### What this task involves
Each line from the first down to the one containing "json_loads opts_default t" should be returned exactly as it appears below.

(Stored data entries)
(** [json.loads(gojson.marshal(v))] is [v] with its dict entries in printed
    order, for every JSON value whose numbers survive the text: the encoder
    never fails on such a value and the decoder, with the fuel [json_loads]
    gives itself, returns it. *)
Theorem json_marshal_loads o sk v :
  json_ok o v = true ->
  exists t, marshal sk v = Some t /\ json_loads o t = Some (sort_dicts sk v).
Proof.
  intros Hok. destruct (encode_reads o (fun _ => false) (fun _ => PNone) ltac:(done) v sk Hok)
    as (t & E & Hr).
  exists t. split; [done|]. by apply reads_loads.
Qed.

Lemma json_marshal_loads_witness :
  let v := PDict [(u"b", PList [PInt (-12); PFloat (FFin false 25 (-1)); PNone]);
                  (u"a<", PDict [(u"k", PStr [10; 34; 128512])])] in
  json_ok opts_default v = true /\
  exists t, marshal true v = Some t /\
    json_loads opts_default t =
    Some (PDict [(u"a<", PDict [(u"k", PStr [10; 34; 128512])]);
                 (u"b", PList [PInt (-12); PFloat (FFin false 25 (-1)); PNone])]).
Proof.
  intros v. split; [by vm_compute|].
  apply (json_marshal_loads opts_default true v). by vm_compute.
Defined.

(** the encoder's text needs no further compaction or escaping: [compact_raw]
    (the rendering of a raw fragment) leaves it unchanged, and it contains no
    control character and none of the characters Go escapes for HTML. *)
Theorem marshal_compact_html_safe o sk v t :
  json_ok o v = true -> marshal sk v = Some t -> compact_raw t = t /\ Forall html_safe t.
Proof.
  intros Hok E. pose proof (encode_tame o v sk t Hok E) as Ht.
  split; [by apply tame_compact|apply Ht].
Qed.

Lemma marshal_compact_html_safe_witness :
  let v := PDict [(u"<k>", PList [PStr [38; 8232; 10]; PInt 7])] in
  json_ok opts_default v = true /\
  exists t, marshal true v = Some t /\ compact_raw t = t /\ Forall html_safe t.
Proof.
  intros v. split; [by vm_compute|]. eexists. split; [by vm_compute|].
  eapply (marshal_compact_html_safe opts_default true v); by vm_compute.
Defined.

### Completed task
(** [json.loads(gojson.marshal(v))] is [v] with its dict entries in printed
    order, for every JSON value whose numbers survive the text: the encoder
    never fails on such a value and the decoder, with the fuel [json_loads]
    gives itself, returns it. *)
Theorem json_marshal_loads o sk v :
  json_ok o v = true ->
  exists t, marshal sk v = Some t /\ json_loads o t = Some (sort_dicts sk v).
Proof.
  intros Hok. destruct (encode_reads o (fun _ => false) (fun _ => PNone) ltac:(done) v sk Hok)
    as (t & E & Hr).
  exists t. split; [done|]. by apply reads_loads.
Qed.

Lemma json_marshal_loads_witness :
  let v := PDict [(u"b", PList [PInt (-12); PFloat (FFin false 25 (-1)); PNone]);
                  (u"a<", PDict [(u"k", PStr [10; 34; 128512])])] in
  json_ok opts_default v = true /\
  exists t, marshal true v = Some t /\
    json_loads opts_default t =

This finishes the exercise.